Monday, 10 December 2012

November 2012: "following Woodford" update

Still flipping about like a fish out of water with Neil Woodford's Invesco Perpetual High Income Fund still leading the way. 
Close behind is the Edinburgh Investment Trust, which is also managed by Neil Woodford, and then comes the laggard, the 3 picks. 
Originally selected from the 3 most represented sectors in Woodford's top 10, this selection looked to be forging ahead in July and August but has since fallen back and, as things stand currently, is the only one of the 3 ways to follow Woodford that is showing a loss.


Qty £price £value %gain
Inv. Perp. High Income 1110.14 5.58 6197.94 3.30%
Residue 0.00
Dividends
Total
6000
6197.94 3.30%
Edinburgh Investment Trust 1182.00 5.09 6016.38 0.27%
Residue 0.43
Dividends 141.84
Total
6000
6158.65 2.64%
3 Picks
BAT 61.00 32.74 1997.14 -0.14%
Glaxo 138.00 13.35 1841.61 -7.92%
Vodafone 1191.00 1.61 1919.30 -4.04%
Residue 3.68
Dividends 149.72
Total 6000 5911.45 -1.48%




Transactions in the month:
Invesco Perp. High Income N/A
Edinburgh Inv. Trust N/A
3 Picks N/A



Click to enlarge, close to return.
Disappointing so far then, particularly given that the 3 picks are now 6.5% below their peak month close of £6300.92 achieved at July's close.

Taking a look at the current Top 10 holdings in the High Income I can see that I now have a problem in that the top 3 sector representations in the Top 10 have changed. 
Last month saw Vodafone drop out of the top 10, which left BT as the sole Telecoms representative. 
However, as of this month's update I see that within the top 10, the Pharmaceuticals and Tobacco sectors continue to dominate, and, with 23.88% and 16.03%, these 2 sectors now amount to 39.91% of the entire High Income Fund.
But, following changes in share price, Reckitt Benckiser (household consumer goods), has overtaken BT to become the 3rd largest sector weighting in the Funds Top 10 holding.

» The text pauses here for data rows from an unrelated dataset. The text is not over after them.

Lemma next_day_found hs t step n :
  (n < 7 * S (length hs))%nat -> isholiday hs (t + step + Z.of_nat n * step) = false ->
  next_day_spec hs t step (skip_holidays hs step (t + step) (enough hs)).
Proof.
  intros Hn Hw. destruct (skip_holidays_spec hs step (t + step) (enough hs) n) as (m & Hmn & Hs & Hm & Hj); [unfold enough; lia|done|].
  exists (S m). replace (t + Z.of_nat (S m) * step) with (t + step + Z.of_nat m * step) by lia.
  split; [done|]. split; [unfold enough; lia|]. split; [by apply isholiday_false|].
  intros [|j] Hj'; [lia|]. apply isholiday_spec. replace (t + Z.of_nat (S j) * step) with (t + step + Z.of_nat j * step) by lia. apply Hj. lia.
Qed.

(** C40. Work days.  However many holidays are listed, whatever zone the local time is of and
    however its clocks change, the loops over the calendar end.  The next and the last work day
    are the first of the times one day, two days, and so on after [t], or before it, that is not
    a holiday; and to add [n] work days gives such a time up to which, it included, exactly [n]
    are none.  It comes within a week for each listed holiday and one more, so that a time does
    not overflow that is further than that from the ends of its range.  A time is a holiday when
    its local date is on a weekend or it is itself the midnight of a listed date: at another time
    of the day only weekends count. *)
Theorem work_days_found hs t :
  next_day_spec hs t DAY (get_next_work_day hs t (enough hs)) /\
  next_day_spec hs t (- DAY) (get_last_work_day hs t (enough hs)) /\
  (forall n, 0 < n -> exists m, add_work_days hs t n (Z.to_nat n * enough hs) = Some (t + Z.of_nat m * DAY) /\
     (0 < m <= Z.to_nat n * enough hs)%nat /\ ~ holiday hs (t + Z.of_nat m * DAY) /\
     exists days, NoDup days /\ size days = n /\
       forall j, j ∈ days <-> (0 < j <= m)%nat /\ ~ holiday hs (t + Z.of_nat j * DAY)) /\
  (forall n, n <= 0 -> forall fuel, add_work_days hs t n fuel = Some t).
Proof.
  split; [|split; [|split]].
  - destruct (work_day_soon hs (t + DAY)) as (n & Hn & Hw). by apply (next_day_found hs t DAY n).
  - set (k := (7 * S (length hs))%nat). destruct (work_day_soon hs (t - Z.of_nat k * DAY)) as (n & Hn & Hw).
    replace (t - DAY) with (t + - DAY) by lia. apply (next_day_found hs t (- DAY) (k - n - 1)); [unfold k in *; lia|].
    replace (Z.of_nat (k - n - 1)) with (Z.of_nat k - Z.of_nat n - 1) by lia.
    by replace (t + - DAY + (Z.of_nat k - Z.of_nat n - 1) * - DAY) with (t - Z.of_nat k * DAY + Z.of_nat n * DAY) by lia.
  - intros n Hp. destruct (work_day_soon hs (t + DAY)) as (g & Hg & Hw). unfold add_work_days. rewrite (proj2 (Z.leb_gt n 0)) by lia.
    assert (Hb : (S (g + (Z.to_nat n - 1) * enough hs) <= Z.to_nat n * enough hs)%nat).
    { replace (Z.to_nat n) with (S (Z.to_nat n - 1)) at 2 by lia. unfold enough in *. lia. }
    destruct (add_days_spec hs n t g (Z.to_nat n * enough hs) Hp Hw) as (m & Hs & Hm & Hh & Hc); [lia|].
    exists m. split; [done|]. split; [lia|]. split; [by apply isholiday_false|].
    exists (work_days hs t m). destruct (work_days_spec hs t m) as (H1 & H3). by split_and!.
  - intros n Hp fuel. unfold add_work_days. by rewrite (proj2 (Z.leb_le n 0)).
Qed.
(** The flag of the last entry, from the end of the marked list. *)
Lemma last_flag addr l0 r1 r2 old :
  addresses l0 = old -> Forall2 (marked addr) l0 r1 -> Forall (fun x => m_flag x <> 0 /\ m_workload x = 0) r2 ->
  addresses r2 = fresh old addr ->
  if stale old addr then r1 ++ r2 <> [] /\ m_flag (List.last (r1 ++ r2) clear_load) = 0
  else r1 ++ r2 = [] \/ m_flag (List.last (r1 ++ r2) clear_load) <> 0.
Proof.
  intros E0 Hm Hd Hda. unfold stale. destruct r2 as [|z r2 _] using rev_ind.
  - cbn in Hda. rewrite <- Hda, app_nil_r, (bool_decide_eq_true_2 ([] = [])) by done. subst old.
    destruct l0 as [|x l0 _] using rev_ind; [apply Forall2_nil_inv_l in Hm as ->; by left|].
    apply Forall2_app_inv_l in Hm as (r & r' & _ & Hm & ->). apply Forall2_cons_inv_l in Hm as (y & ? & (f & -> & Hf) & Hm & ->).
    apply Forall2_nil_inv_l in Hm as ->. unfold addresses. rewrite fmap_app. cbn [fmap list_fmap]. rewrite last_snoc, List.last_last, andb_true_r.
    cbn [set_flag m_flag]. case_bool_decide; [split; [by destruct r|by rewrite Hf]|right; rewrite Hf; unfold id in *; tauto].
  - rewrite app_assoc, List.last_last. apply Forall_app in Hd as [_ Hd]. apply Forall_singleton in Hd as [Hd _].
    assert (Hne : fresh old addr <> []) by (rewrite <- Hda; unfold addresses; rewrite fmap_app; by destruct (_ <$> r2)).
    rewrite (bool_decide_eq_false_2 _ Hne). destruct (last old); rewrite ?andb_false_r; by right.
Qed.

(** C38. Changes of the addresses.  The balancer keeps the addresses of the new set, once each:
    those it had, in their order and each with the work it had, and then the new ones, in the
    order of the set and without work.  The address it is at is cleared exactly when the one
    before it in the list goes.  When the last address it had is to be removed and none is new,
    it reads past the end. *)
Theorem update_address_spec b addr :
  balancer_ok b -> Forall address_ok addr ->
  let old := addresses b.(m_address_set) in
  let added := (fun a => mkLoad a 0 1) <$> fresh old addr in
  if stale old addr then update_address b addr = Fault
  else exists b', update_address b addr = Done b' /\ balancer_ok b' /\
    loads b'.(m_address_set) = filter (fun p => p.1 ∈ addr) (loads b.(m_address_set)) ++ loads added /\
    (forall a, a ∈ addresses b'.(m_address_set) <-> a ∈ addr) /\
    b'.(m_address_cur) = (if loses (fun x => bool_decide (m_address x ∉ addr)) (m_address b.(m_address_cur)) (b.(m_address_set) ++ added)
                          then clear_load else b.(m_address_cur)).
Proof.
  intros Hb Haddr old added. destruct (marks_split b addr Hb Haddr) as (r1 & r2 & Er & E0 & Hm & Hd & Hda & N & F).
  fold old in E0, Hda, N, F. unfold update_address. set (l0 := _ <$> m_address_set b) in *. rewrite Er.
  pose proof (last_flag addr l0 r1 r2 old E0 Hm Hd Hda) as Hl. destruct (sweep_spec (r1 ++ r2) (m_address_cur b)) as [Hs1 Hs2].
  destruct (stale old addr); [destruct Hl as [Hl1 Hl2]; by rewrite (Hs1 Hl1 Hl2)|].
  destruct (Hs2 Hl) as [cur' Hs]. rewrite Hs. cbn [mbind outcome_bind]. eexists. split; [reflexivity|].
  assert (Hfd : filter (fun x => m_flag x <> 0) r2 = r2) by (apply filter_true; eapply Forall_impl; [exact Hd|by intros x []]).
  assert (E1 : loads l0 = loads (m_address_set b)) by (unfold loads, l0; rewrite <- list_fmap_compose; by apply list_fmap_ext).
  assert (E2 : loads r2 = loads added) by (apply loads_new; [done|]; by rewrite Hda).
  assert (Ha : loads (filter (fun x => m_flag x <> 0) (r1 ++ r2)) = filter (fun p => p.1 ∈ addr) (loads (m_address_set b)) ++ loads added).
  { rewrite filter_app, Hfd. unfold loads at 1. rewrite fmap_app. fold (loads r2).
    pose proof (marked_filter addr l0 r1 Hm) as Hf. unfold loads at 1 in Hf. by rewrite Hf, E1, E2. }
  assert (Hk : addresses (filter (fun x => m_flag x <> 0) (r1 ++ r2)) = filter (fun a => a ∈ addr) old ++ fresh old addr).
  { rewrite <- loads_addresses, Ha, fmap_app. etrans; [exact (f_equal2 app (filter_fst (fun a => a ∈ addr) _) eq_refl)|]. rewrite !loads_addresses. f_equal. unfold added, addresses.
    rewrite <- list_fmap_compose. apply list_fmap_id. }
  unfold balancer_ok. cbn [m_address_set m_address_cur]. rewrite Hk, Ha. split; [|split; [done|split; [apply kept_or_fresh|]]].
  - by apply kept_ok.
  - rewrite (sweep_cur _ _ _ _ Hs), (marked_loses addr _ l0 r1 r2 Hm Hd), (loses_addresses _ _ (l0 ++ r2) (m_address_set b ++ added)); [done| |].
    + unfold addresses. rewrite !fmap_app. fold (addresses l0) (addresses r2) (addresses (m_address_set b)) (addresses added).
      by rewrite E0, Hda, <- (loads_addresses added), <- E2, loads_addresses, Hda.
    + intros a. rewrite Hda. intros Hin. apply (kept_or_fresh old). rewrite elem_of_app. by right.
Qed.

(** The loads of two addresses differ by one at most. *)
Definition balanced (b : LoadBalancer) : Prop :=
  forall x y, x ∈ b.(m_address_set) -> y ∈ b.(m_address_set) -> 0 <= m_workload x <= m_workload y + 1.

Lemma least_spec l : forall i best load,
  (forall x, x ∈ l -> load <= m_workload x) /\ least i best load l = best \/
  exists j x, l !! j = Some x /\ least i best load l = (i + j)%nat /\ m_workload x < load /\ forall y, y ∈ l -> m_workload x <= m_workload y.
Proof.
  induction l as [|x l IH]; intros i best load; cbn [least]; [left; split; [by intros x ?%elem_of_nil|done]|].
  destruct (Z.ltb_spec (m_workload x) load) as [H|H].
  - right. destruct (IH (S i) i (m_workload x)) as [[H1 H2]|(j & y & Hj & H2 & Hlt & Hle)].
    + exists 0%nat, x. split; [done|]. split; [rewrite H2; lia|]. split; [done|].
      intros y [->|Hy]%elem_of_cons; [lia|by apply H1].
    + exists (S j), y. split; [done|]. split; [rewrite H2; lia|]. split; [lia|].
      intros z [->|Hz]%elem_of_cons; [lia|by apply Hle].
  - destruct (IH (S i) best load) as [[H1 H2]|(j & y & Hj & H2 & Hlt & Hle)].
    + left. split; [|done]. intros y [->|Hy]%elem_of_cons; [lia|by apply H1].
    + right. exists (S j), y. split; [done|]. split; [rewrite H2; lia|]. split; [done|].
      intros z [->|Hz]%elem_of_cons; [lia|by apply Hle].
Qed.

(** The entry that is chosen. *)
Lemma least_chosen x l :
  exists y, (x :: l) !! least 0 0 (m_workload x) (x :: l) = Some y /\ forall z, z ∈ x :: l -> m_workload y <= m_workload z.
Proof.
  destruct (least_spec (x :: l) 0 0 (m_workload x)) as [[H1 ->]|(j & y & Hj & -> & _ & H)]; [by exists x|by exists y].
Qed.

And, whilst clinging to the fact that BT and Vodafone probably still total more than Reckitt Benckiser I have little visibility as to whether or not Woodford has other holdings such as Proctor & Gamble or Unilever to boost the sector weighting for consumer goods.
All that I can see is that in the total Fund industry sector breakdown, Consumer goods total 21.56% but Telecoms are now 7.73%.
This lack of visibility being the reason for working off the dominant Top 10.

I also see that, according to Motley Fool (http://www.fool.co.uk: Here's what the City super-investor has been buying and selling.), Neil Woodford has again managed a couple of wonderfully timed trades, with BG Group and Vodafone being sold ahead of their respective slumps at respective average prices (approx. calcs), of 1235p and 180p.

Read into this what you will but it does suggest that Neil Woodford, is not a rigid investor locked into high income.
His influentially sized holdings probably also give him a position closer to the "well" and access to information that is already out of date when it is published to us mere mortals.
He also appears to be willing to trade with large scale sell-offs not out of the question once he has a clear view on things e.g on banking, company/industry specific problems, and the lack of recovery in the EU. 
This is reflected in the other extreme as well with 40% of the High Income Fund now invested across just 6 companies and 2 sectors.
As ever, it seems likely that the same approach is being reflected in his management of the Edinburgh Investment Trust as well.

But I find this approach a little conflicting with the assumption that he has a "long term" view of things as, whilst he has chosen to stick with long term projects like BAE, he has cashed in his chips on Tesco, and BG, and significantly reduced holdings in Vodafone and Tate & Lyle.

One thing to note is that the volumes being traded could themselves be creating noise, volatility, and (conspiratorial whisper!), trading opportunities following sell-offs, unless the shares are placed en bloc with buyers.

But, in summary, its not yet a difficult time for the 3 picks (valuation wise), as the majority of the losses continue to be the set-up costs but, I am being challenged on whether to sell Vodafone (Telecoms), as it is unlikely to find its way back into the top 10 now given the Fund's sale, and replace it with Reckitt Benckiser (household consumer goods).

Hmmm.

Related article links:

Earlier related posts:
New proposed investment strategy based upon Neil Woodford's top 10.


Note: Unlike my Portfolio updates (Portfolio Updates.) which reflects an actual investment portfolio, following Woodford is an experimental strategy and a virtual portfolio.
However, I do hold an investment in Vodafone.